First the New York Times reported on Lawrence Walters a Florida lawyer who is defending the owner of a porn website charged with creation and distribution of obscene material. Walters wants to use information from Google Trends to argue that the material on his client’s website does not offend “community standards” (a concept which is part of the obscenity test in a trial). Google Trends is a free service that shows users the relative popularity of search terms against each other. Walter’s argument is that the relative popularity of terms like “orgy” over terms like “apple pie” indicate that orgies or group sex would not likely offend community standards (at least no more than apple pie would).
In a separate case reported in the Washington Post and elsewhere, a federal judge has ordered Google to turn over huge amounts of data from their video website YouTube to Viacom. Viacom is suing Google for $1 billion for copyright infringement and while they aren’t interested in individual user data they say the information is necessary for them to prove their case.

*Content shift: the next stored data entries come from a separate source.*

(* ===== verification/MMBlocks.v ===== *)
(** * The range allocator of drm_mm.c: blocks found first and allocated later

    The two-step interface: a search that returns a hole, then
    [drm_mm_get_block] in that hole with a node from kzalloc or from the spare
    cache; [drm_mm_create_block] at a given place; and [drm_mm_takedown]. *)

From S2P Require Import Prelude MM MMInv MMAlloc MMFree.

(** ** Nodes from kzalloc or the cache *)

(** kzalloc returns memory that is not in use. *)
Definition fresh_kz (m : drm_mm) (kz : option nid) : Prop := forall n, kz = Some n -> ~ live m n.

(** [m'] is [m] with a cleared node [n] taken from kzalloc or the cache. *)
Record supplied (m : drm_mm) (s e : Z) (n : nid) (m' : drm_mm) : Prop := {
  sup_wf : mm_wf m' s e;
  sup_spare : spare m' n;
  sup_list : node_list m' = node_list m;
  sup_holes : hole_stack m' = hole_stack m;
  sup_color : color_adjust m' = color_adjust m;
  sup_get : forall k, k ∈ HEAD :: node_list m -> get m' k = get m k }.

Lemma kmalloc_run m s e kz : mm_wf m s e -> fresh_kz m kz ->
  match drm_mm_kmalloc m kz with
  | (None, m') => m' = m /\ kz = None /\ unused_nodes m = []
  | (Some n, m') => supplied m s e n m'
  end.
Proof.
  intros Hwf Hf. destruct kz as [n|]; simpl.
  - assert (~ live m n) as Hn by by apply Hf.
    assert (n ∉ HEAD :: node_list m) as Hout by (intros Hx; by apply Hn, (wf_live _ _ _ Hwf)).
    split; try done; [by apply supply_wf| |].
    + unfold spare. rewrite get_with_nodes, decide_True by done. split_and!; try done.
      * unfold live. simpl. rewrite lookup_insert_eq. by eexists.
      * intros Hx. by destruct (wf_unused_off _ _ _ Hwf n Hx).
    + intros k Hk. rewrite get_with_nodes, decide_False; [done|]. by intros ->.
  - destruct (unused_nodes m) as [|n rest] eqn:Hu; [done|].
    pose proof (wf_unused _ _ _ Hwf) as [Hnd Hnum]. rewrite Hu in Hnd, Hnum.
    apply NoDup_cons in Hnd as [Hnr Hnd].
    assert (n ∈ unused_nodes m) as Hin by (rewrite Hu; by left).
    destruct (wf_unused_off _ _ _ Hwf n Hin) as (Hl & Hout & Hrest).
    split; try done.
    apply (wf_frame m s e); try done.
    + intros k Hk. split; [done|]. by apply (wf_live _ _ _ Hwf).
    + simpl. split; [done|]. simpl in Hnum. lia.
    + simpl. intros k Hk. apply (wf_unused_off _ _ _ Hwf). rewrite Hu. by right.
Qed.

Section Supplied.
Context (m : drm_mm) (s e : Z) (Hwf : mm_wf m s e) (n : nid) (m' : drm_mm).
Context (HS : supplied m s e n m').

Lemma supplied_extent k : k ∈ HEAD :: node_list m ->
  block_start m' k = block_start m k /\ block_end m' k = block_end m k.
Proof. intros Hk. unfold block_start, block_end. by rewrite (sup_get _ _ _ _ _ HS). Qed.

Lemma supplied_next k : next_node m' k = next_node m k.
Proof. unfold next_node, node_ring. by rewrite (sup_list _ _ _ _ _ HS). Qed.

Lemma supplied_free st sz : free_interval m' s e st sz <-> free_interval m s e st sz.
Proof.
  unfold free_interval. rewrite (sup_list _ _ _ _ _ HS).
  split; intros (? & ? & Hf); split_and!; try done; intros k Hk; specialize (Hf k Hk);
    (destruct (supplied_extent k) as [E1 E2]; [by right|lia]).
Qed.

Lemma supplied_fits r size al color h b : color_adjust m = None ->
  h ∈ hole_stack m -> next_node m h = Some b ->
  fits_at m' r size al color h b = fits_at m r size al color h b.
Proof.
  intros Hc Hh Hb. destruct (hole_next m s e Hwf h Hh) as (b' & Hb' & Hbin & Hin & _).
  assert (b' = b) as -> by congruence.
  destruct (supplied_extent h Hin) as [_ Eh], (supplied_extent b Hbin) as [Eb _].
  unfold fits_at, window, do_color_adjust. by rewrite (sup_color _ _ _ _ _ HS), Hc, Eh, Eb.
Qed.
End Supplied.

The information being released could include not only which videos were viewed and how often, but the user names and IP addresses of those watching and uploading the videos.
The coverage of both of these cases has focused on either the legal or privacy implications for individuals and companies. Important questions to be sure, particularly for anyone concerned with sexual rights, as they’re often the first to go and the last to be defended. But these stories also raise interesting questions about the nature of our relationship to our searches and viewing habits. Does what we search for and what we watch represent us? Does it represent something of our sexuality?

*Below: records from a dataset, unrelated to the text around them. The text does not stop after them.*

#[export] Program Instance idr_list_laws : HandleTableLaws ids idr_list A := {|
  ht_ok n g := fr_time g + Z.of_nat n < 2 ^ 32;
  ht_inv := idr_list_wf;
  ht_map := handles;
  ht_capacity := HANDLE_MAX - 1 |}.
Next Obligation. simpl. lia. Qed.
Next Obligation. intros g t id Hwf _. by apply (find_spec g). Qed.
Next Obligation.
  intros g t id Hwf [obj Hx]. apply (handles_lookup g t id obj Hwf), (il_range _ _ Hwf) in Hx.
  unfold HANDLE_MAX in Hx. lia.
Qed.
Next Obligation.
  intros n g t a ok Hok Hwf. cbv beta in Hok.
  destruct (get_new_above_run g t a ok Hwf) as (ret & nid & g' & t' & Hr & Hwf' & Hle & Ho); [unfold ids_ok; lia|].
  exists ret, nid, g', t'. split; [done|]. split; [done|]. split; [destruct Hle as (_ & [_ ?] & _); lia|]. split; [intros t2 H2; by apply (wf_ids_le g)|].
  destruct Ho as [id g' t' Hid Hn Hh|g' Hok'|g' Hz Ht Hu].
  - left. exists id. unfold HANDLE_MAX in Hid. split_and!; try done; lia.
  - right. split; [lia|done].
  - right. unfold EAGAIN. split; [lia|done].
Qed.
Next Obligation.
  intros g t a ok g' t' nid Hok Hwf Hr Hsz ret nid' g2 t2 Hr2. cbv beta in Hok.
  change (idr_list_get_new_above g t a ok = Some (- EAGAIN, nid, g', t')) in Hr.
  change (idr_list_get_new_above g' t a ok = Some (ret, nid', g2, t2)) in Hr2.
  destruct (get_new_above_run g t a ok Hwf) as (r3 & n3 & g3 & t3 & Hr3 & Hwf' & Hle & Ho); [unfold ids_ok; lia|].
  rewrite Hr in Hr3. injection Hr3 as <- <- <- <-.
  inversion Ho; try (unfold EAGAIN in *; lia).
  subst. destruct Hle as (_ & [_ Hle] & _).
  eapply (not_again_twice _ _ a ok ret nid' g2 t2); try done. unfold ids_ok. lia.
Qed.
Next Obligation.
  intros g t id ok Hwf Hid. destruct (list_remove_run g t id Hwf) as (ret & t' & Hr & Hwf' & Ho).
  exists ret, t'. split; [done|]. split; [done|]. destruct Ho as [?|(-> & -> & ?)]; [by left|].
  right. split; [lia|]. split; [done|by left].
Qed.

(** C23: [idr_list_get_new_above] never fails on a well-formed table: it returns
    a positive handle that was not in use and under which alone the object is
    then found, or an error, leaving the table as it is; -EAGAIN means that
    every handle from the counter on is in use.  The other tables that share the
    counters stay well formed. *)
Theorem idr_list_get_new_above_sound g t obj ok : idr_list_wf g t -> ids_ok g ->
  exists ret nid g' t', idr_list_get_new_above g t obj ok = Some (ret, nid, g', t') /\
    idr_list_wf g' t' /\ (forall t2, idr_list_wf g t2 -> idr_list_wf g' t2) /\
    ((exists id, ret = 0 /\ nid = Some id /\ 0 < id < HANDLE_MAX /\
        idr_list_find t id = Some None /\ idr_list_find t' id = Some (Some obj) /\
        forall id', id' <> id -> idr_list_find t' id' = idr_list_find t id') \/
     (nid = None /\ t' = t /\
        ((ret = -1 /\ ok = false) \/
         (ret = - EAGAIN /\ forall id, next_id g <= id < HANDLE_MAX ->
            exists o, idr_list_find t id = Some (Some o))))).
Proof.
  intros Hwf Hok. destruct (get_new_above_run g t obj ok Hwf Hok) as (ret & nid & g' & t' & Hr & Hwf' & Hle & Ho).
  exists ret, nid, g', t'. split; [done|]. split; [done|]. split; [intros t2 H2; by apply (wf_ids_le g)|].
  destruct Ho as [id g' t' Hid Hn Hh|g' Hok'|g' Hz Ht Hu].
  - left. exists id. do 3 (split; [done|]). rewrite !(find_spec _ _ _ Hwf), !(find_spec _ _ _ Hwf'), Hn, Hh.
    split; [done|]. split; [by rewrite lookup_insert_eq|]. intros id' Hne.
    rewrite (find_spec _ _ _ Hwf), (find_spec _ _ _ Hwf'), Hh. by rewrite lookup_insert_ne.
  - right. split; [done|]. split; [done|]. by left.
  - right. split; [done|]. split; [done|]. right. split; [done|]. intros id Hid.
    destruct (Hu id Hid) as [o Ho]. exists o. by rewrite (find_spec _ _ _ Hwf), Ho.
Qed.
End IdrList.

Lemma idr_list_get_new_above_sound_witness : exists ret nid g' t',
  idr_list_get_new_above (mk_ids 5 1) (idr_list_init (A := Z)) 7 true = Some (ret, nid, g', t').
Proof.
  destruct (idr_list_get_new_above_sound (mk_ids 5 1) (idr_list_init (A := Z)) 7 true)
    as (r & n & g' & t' & H & _).
  - apply init_wf; unfold HANDLE_MAX; simpl; lia.
  - unfold ids_ok. simpl. lia.
  - exact (ex_intro _ r (ex_intro _ n (ex_intro _ g' (ex_intro _ t' H)))).
Defined.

Specifically when it comes to sexuality I find it odd that a distinction is rarely made between the intentions of our search and what we actually type into the search box. The words we use in search may not always or accurately reflect what we want to search for. This is a particular problem when we don’t have the relevant language or vocabulary, something true of many Americans when it comes to sexuality. In my 21 years of talking to people about their sexuality and sex lives it’s my experience that many of us lack basic sexual literacy. We may use terms that some people (say lawyers or judges) would consider crude or indicative of sexual values that in fact only reflect our limited vocabulary. Considering this do our search terms represent us or the kind of education we’ve had?

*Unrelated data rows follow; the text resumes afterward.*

(* ===== verification/Gem.v ===== *)
(** * GEM objects: references, handles and names (drm_gem.c, drm_drv.c)

    An object is counted once for every handle, once for its global name and
    once for every caller that holds a reference; it is freed when the count
    reaches zero.  The handle tables are used through the interface of
    HandleTable.  Accesses to an object that has been freed are faults.  The
    callbacks [gem_open_object] and [gem_close_object] are not set by any driver
    of the repository and are not called. *)

From S2P Require Import Prelude HandleTable.

(** Addresses of [struct drm_gem_object] and [struct drm_file]. *)
Abbreviation oid := positive.
Abbreviation fid := positive.

Record drm_gem_object := mk_obj {
  refcount : Z;
  handle_count : Z;
  obj_name : Z;
  obj_size : Z }.

Section Gem.
Context {G T : Type} `{HandleTableLaws G T oid}.

(** The counters of the handle tables, [object_name_idr] of the device, the
    objects that have not been freed and [object_idr] of each open file. *)
Record gem := mk_gem {
  counters : G;
  object_name_idr : T;
  objects : gmap oid drm_gem_object;
  object_idrs : gmap fid T }.

Definition set_objects (os : gmap oid drm_gem_object) (s : gem) : gem :=
  mk_gem (counters s) (object_name_idr s) os (object_idrs s).
Definition set_names (t : T) (s : gem) : gem :=
  mk_gem (counters s) t (objects s) (object_idrs s).
Definition set_file (f : fid) (t : T) (s : gem) : gem :=
  mk_gem (counters s) (object_name_idr s) (objects s) (<[f := t]> (object_idrs s)).
Definition set_counters (g : G) (s : gem) : gem :=
  mk_gem g (object_name_idr s) (objects s) (object_idrs s).

Definition upd_obj (o : oid) (f : drm_gem_object -> drm_gem_object) (s : gem) : option gem :=
  ob ← objects s !! o; Some (set_objects (<[o := f ob]> (objects s)) s).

These cases also direct our attention to the conundrum we’re in now that this search data exists. On the one hand I’m happy that we can look at Google Trends and see the diversity of sexual searches. Whether this reflects diversity in sexual interests is hard to know, but when it comes to sexuality it’s always nice to be reminded that individual diversity is greater than diversity between populations, and seeing this data can go a long way to normalizing difference. On the other hand it’s clear that if we can be directly linked to our searches and at some point those searches are deemed socially unacceptable, we can be marginalized and criminalized based on that information. In this way, whether we like it or not, we are what we search.